What do you get when you cross a retired, scandal-plagued Army General with one of the most scandal-plagued agencies in modern history?
Veterans will get to ride shotgun on this new inquiry, which will probably end with the answer of, “more scandals.” Or, perhaps we will get more scandal cover-ups. Either way, it is a discussion we need to have.
Hi and welcome to another edition of Monday Morning Quarterback for Veterans. I am your host and creator of DisabledVeterans.org, Benjamin Krause.
This matter about the late Pat Tillman and a retired general came across my desk last week, and I thought it would be good to look into the matter.
I received an anonymous letter from VA employees. These individuals claimed veterans. The letter stated that there is a group of veterans working within VA who are deeply troubled by poor VA leadership choices and highlighted an example.
The letter provided a story that linked it in with the Pat Tillman friendly fire scandal. It highlighted that the new head of VA Human Resources who was reprimanded for her role in the Tillman scandal.
Upon deeper investigation, I stumbled across related investigations into disability fraud committed by Army. The disability fraud was exposed by The Nation magazine in 2008 and investigated by Congress in 2010. I thread the needle between the scandals below.

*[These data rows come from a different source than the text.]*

Lemma cooldown_survives_logout_witness :
  Forall (fun c => plays c = false) [Logout; Login "alice" "digest"]
  /\ last_alert_time
       (state (runs (fun p => p) cfg0 busy_detectors elements_order
                 [Logout; Login "alice" "digest"]
                 (Session (set_page "dashboard" w_first) true)))
     = last_alert_time (state (Session (set_page "dashboard" w_first) true)).
Proof.
  assert (H : Forall (fun c => plays c = false) [Logout; Login "alice" "digest"])
    by (repeat constructor).
  split; [exact H|].
  exact (proj1 (cooldown_survives_logout (fun p => p) cfg0 busy_detectors
                  elements_order [Logout; Login "alice" "digest"]
                  (Session (set_page "dashboard" w_first) true) H)).
Defined.

(** ** Files *)

Lemma run_camera_files_frame cfg d o src conf w p :
  not_a_snapshot p ->
  files (exec (run_camera cfg d o src conf) w) !! p = files w !! p.
Proof.
  intros Hp.
  apply (run_camera_closed (fun w w' => files w' !! p = files w !! p)).
  split; [|split; [|split; [|split]]]; try done.
  - intros w1 w2 w3 H12 H23. by rewrite H23.
  - intros cfg' e text fr w1. unfold exec. gate_cases; [done|]. simpl.
    apply lookup_insert_ne. intros E. by apply (Hp e).
Qed.

Lemma temp_not_a_snapshot name : not_a_snapshot ("temp_" +:+ name).
Proof. intros e. unfold snapshot_name. simpl. discriminate. Qed.

(** X23. Apart from the database and its journal files, into which every
    alert is committed, [run_camera] writes no file but snapshots: a file
    that is neither of these nor named [alert_<seconds>.jpg] is after the
    run what it was before, present or not. *)
Theorem run_camera_other_files cfg d o src conf w p :
  ~ database_file p ->
  not_a_snapshot p ->
  files (exec (run_camera cfg d o src conf) w) !! p = files w !! p.
Proof. intros _. apply run_camera_files_frame. Qed.

Lemma run_camera_other_files_witness :
  (~ database_file "temp_1700000000.mp4"
   /\ not_a_snapshot "temp_1700000000.mp4")
  /\ files (exec (run_camera cfg0 busy_detectors elements_order two_frames
                    (5 # 10)) w0) !! "temp_1700000000.mp4"
     = files w0 !! "temp_1700000000.mp4".
Proof.
  assert (Hdb : ~ database_file "temp_1700000000.mp4") by discriminate.
  assert (H : not_a_snapshot "temp_1700000000.mp4")
    by exact (temp_not_a_snapshot "1700000000.mp4").
  split; [done|].
  exact (run_camera_other_files cfg0 busy_detectors elements_order two_frames
           (5 # 10) w0 "temp_1700000000.mp4" Hdb H).
Defined.

(** X24. On the dashboard of a logged-in session, an uploaded video is saved
    as [temp_<unix-seconds>.mp4], and it is still there, byte for byte,
    after it was played, however many alerts the play raised. *)
Theorem upload_is_kept h cfg d o data clock play conf s :
  logged_in s = true ->
  page (state s) <> "login" ->
  page (state s) <> "register" ->
  files (state (router h cfg d o (Upload data clock play conf) s).2)
    !! ("temp_" +:+ pretty (int_of_float clock) +:+ ".mp4")
  = Some data.
Proof.
  intros Hl H1 H2. unfold router.
  rewrite !bool_decide_eq_false_2, Hl by done.
  destruct (dashboard_after cfg d o (Upload data clock play conf) s) as [-> _].
  destruct play as [src|]; simpl.
  - rewrite run_camera_files_frame by apply temp_not_a_snapshot.
    apply lookup_insert_eq.
  - apply lookup_insert_eq.
Qed.

Lemma upload_is_kept_witness :
  (logged_in (Session (set_page "dashboard" w0) true) = true
   /\ page (state (Session (set_page "dashboard" w0) true)) <> "login"
   /\ page (state (Session (set_page "dashboard" w0) true)) <> "register")
  /\ files (state (router toy_digest cfg0 busy_detectors elements_order
                     (Upload [Byte.x01; Byte.x02] t0 (Some two_frames) (5 # 10))
                     (Session (set_page "dashboard" w0) true)).2)
       !! ("temp_" +:+ pretty (int_of_float t0) +:+ ".mp4")
     = Some [Byte.x01; Byte.x02].
Proof.
  assert (H1 : page (state (Session (set_page "dashboard" w0) true)) <> "login")
    by discriminate.
  assert (H2 : page (state (Session (set_page "dashboard" w0) true))
               <> "register") by discriminate.
  split; [done|].
  exact (upload_is_kept toy_digest cfg0 busy_detectors elements_order
           [Byte.x01; Byte.x02] t0 (Some two_frames) (5 # 10)
           (Session (set_page "dashboard" w0) true) eq_refl H1 H2).
Defined.

Lemma string_length_app (s t : string) :
  String.length (s +:+ t) = String.length s + String.length t.
Proof. induction s as [|c s IH]; simpl; [done|]. by rewrite IH. Qed.

Lemma string_app_inj_r (s1 s2 t : string) : s1 +:+ t = s2 +:+ t -> s1 = s2.
Proof.
  revert s2. induction s1 as [|c s1 IH]; intros [|c' s2] H.
  - done.
  - apply (f_equal String.length) in H.
    rewrite !string_length_app in H. simpl in H. lia.
  - apply (f_equal String.length) in H.
    rewrite !string_length_app in H. simpl in H. lia.
  - change (String c (s1 +:+ t) = String c' (s2 +:+ t)) in H.
    injection H as -> H. by rewrite (IH s2 H).
Qed.

Lemma int_of_float_lt (a b : Q) :
  (0 <= a)%Q -> (a + 1 <= b)%Q -> (int_of_float a < int_of_float b)%Z.
Proof.
  intros Ha Hab. rewrite !int_of_float_floor by lra.
  rewrite Zlt_Qlt.
  pose proof (Qfloor_le a) as H1. pose proof (Qlt_floor b) as H2.
  rewrite inject_Z_plus in H2. change (inject_Z 1) with 1%Q in H2. lra.
Qed.

Lemma snapshot_name_inj (e1 e2 : env) :
  snapshot_name e1 = snapshot_name e2 ->
  int_of_float (clock_snap e1) = int_of_float (clock_snap e2).
Proof.
  unfold snapshot_name. intros H.
  apply String.app_inj, string_app_inj_r in H. by apply pretty_Z_inj in H.
Qed.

The retired General identified in the letter was Maj. Gen. Gina Farrisee. While I cannot tell whether or not she was involved in all the scandals I highlight below, I know she was in a command leadership role when the scandals developed. That fact alone should cause many veterans to be concerned.
So the question we have here is what came first, the scandal or the general?
Army General Gina Farrisee, the Pat Tillman scandal, and more
From 2001 to 2011, over 160,000 servicemembers were discharged from the military for disabilities. Many of these were falsely given a diagnosis of Personality Disorder as a pre-existing condition instead of PTSD to help DoD/VA avoid paying for benefits and medical care.
While this is not only a situation that requires examination under medical malpractice laws, it also warrants a discussion of basic principles of fraud.
In 2010, estimates indicated the government saved $12.5 billion in benefits and health care that some of these veterans were unable to qualify for due to the false diagnosis. That estimate came out before Army’s Madigan scandal surfaced in 2011. In Army’s Madigan mental health unit, psychiatrists and other doctors were falsely reversing PTSD diagnosis to help the government save money [sic].
It was a disgrace and many veterans are likely facing the fallout from policies highlighted by the Madigan scandal. Ultimately, over 160,000 discharges were slated for review to see if Army policies defrauded veterans our of medical retirement benefits.
Rather than turning in the right direction, some of those with some degree of involvement in these scandals were promoted.
For example, Major General Gina Farrisee headed the Army personnel division responsible in part for decisions connected to the scandalous policies that screwed so many servicemembers out of benefits. She was also reprimanded – at least for appearances sake – for her part in the Pat Tillman friendly fire cover-up but later promoted:
This year’s leader-in-residence for the Jepson School of Leadership Studies is a U.S. Army general who was reprimanded for her role in misleading the public about the death of Pat Tillman, a former all-pro defensive back for the Arizona Cardinals turned Army Ranger, who was killed by his own platoon in Afghanistan in 2004.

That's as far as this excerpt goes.